Former Student: Tim Walz Doesn’t Know He Saved My Life
Patti Miller was struggling in more ways than one when she first met Tim Walz as a student at Mankato West High School. The Minnesota governor was known to her as Mr. Walz, a widely beloved geography teacher and football coach at the school who had also taught her sister.
Now 37, Miller’s teenage years were marred with anxiety and depression. Her father had been struggling with addiction for years and was sent to prison on drug trafficking charges around the time she began Walz’s class. Her mental health issues had led her to self-harm, and she had trouble staying engaged at school.
“I felt like an outsider. At one point my mom was even like: ‘I might have to put you in a hospital. I don’t really know what to do anymore,’” Miller told The Daily Beast in a phone interview Wednesday. “It was tough.
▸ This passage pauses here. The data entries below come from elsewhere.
(** One turn of the loop below a red parent: the three nodes it looks at. *)
Ltac xlook HR :=
  simpl; rewrite (rep_is_root _ _ _ _ _ _ _ _ HR eq_refl);
  erewrite deref_bind by (by eapply rep_deref); cbn [parent node_of up fitem];
  match type of HR with rep _ _ (plug (?f :: ?g :: ?c) ?u) =>
    erewrite deref_bind by (eapply (rep_deref _ _ _ (g :: c)); [exact HR|reflexivity]);
    cbn [parent node_of up fitem agc_rbt_is_red color negb Z.b2z Z.eqb left right];
    erewrite deref_bind by (eapply (rep_deref _ _ _ c); [exact HR|reflexivity]);
    cbn [parent node_of up fitem left right rootp];
    change (negb (agc_rbt_is_red _)) with false; cbv iota
  end.

(** Outer grandchild with a black uncle: one rotation ends the loop. *)
Lemma finish_right fuel p0 s t c a x b' y e z u b n :
  rep p0 s t -> t = plug c (T false (T true (T true a x b') y e) z u) ->
  rb a false n -> rb b' false n -> rb e false n -> rb u false n -> rbctx c b (S n) ->
  (0 < fuel)%nat ->
  rebalanced p0 s t
    (let! n0 := deref s (iloc x) in
     let! s1 := agc_rbt_black s (parent n0) in
     let! p := deref s1 (parent n0) in
     let! s2 := agc_rbt_red s1 (parent p) in
     let! s3 := agc_rbtree_right_rotate s2 (parent p) in
     insert_rebalance fuel s3 (iloc x)).
Proof.
  intros HR Ht ??????. destruct fuel as [|fuel']; [lia|].
  erewrite deref_bind by (eapply (rep_deref _ _ _ (FL true y e :: FL false z u :: c));
    [exact HR|exact Ht]). cbn [parent node_of up fitem].
  edestruct (lift_right_spec (fun s => insert_rebalance (S fuel') s (iloc x)) p0 s)
    as (s1 & M & E1); [exact HR|exact Ht|].
  rewrite E1. eapply rebalanced_after; [exact M|].
  eapply (insert_rebalance_done _ _ _ c (FL false y (T true e z u)));
    [by eapply moved_rep|done|done|].
  eapply (plug_valid c); eauto with rbdb. done.
Qed.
I guess I just didn’t really know how to express my feelings very well. I didn’t know how to deal with them.”
One class, however, brought her some reprieve—and it was taught by a teacher who would later become the Democratic nominee for vice president. Looking back, Miller remembers Walz’s class as something of a sliding doors moment, without which her life may have taken a very different course.
“It’s pretty amazing what one person can do,” Miller, who now works as a ceramicist in Portland, Oregon, said. “Even if he didn’t know I was going through all of that—accidentally changing somebody’s life in a major way, you know, that’s kind of what teachers do. What a good teacher can do.”
Walz “really thought it was really important for us to understand the cultures and religions of the world,” Miller said.
“I kind of remember him mentioning that we had a disproportionate amount of classes about America and its history all throughout our high school. Yet we had this like one semester to learn about the entire world.”
For Miller, the class was also a gateway into a skill that would help deal with her anxiety for years to come: “I remember him teaching us about Taoism and Buddhism. And I ended up getting into meditation because of that.”
The former teacher had the unique ability to get through to students that are “just totally disillusioned,” she said. Miller could “get down on our level. It just makes the biggest difference in the world.”
Miller’s 40-year-old sister, Kathryn, shared similar sentiments about Walz, crediting him with “playing a big part in getting her [sister] back on track.”
“You know, there are some teachers that are kind of just clocking in and clocking out. Yeah. But you can tell he really, really wanted to be there,” Kathryn, who now works as a psychotherapist in Los Angeles, told The Daily Beast. “He just seems really passionate about helping people live better lives. So I really hope that will extend to the potential of him being vice president.”
The two sisters are doing well, though they have gone through some other difficult times as adults. Their mother died of pancreatic cancer in 2014. Their father passed away just months later.
For now, the Miller sisters share a sense of optimism about the future.
“The more I see him [Walz] up on that stage, I’m flashing back to how much he cared to go out of his way for others. He wasn’t just up there teaching. He really wanted to get through to students and help people understand the world,” Miller said.
“What could be more valuable than that?”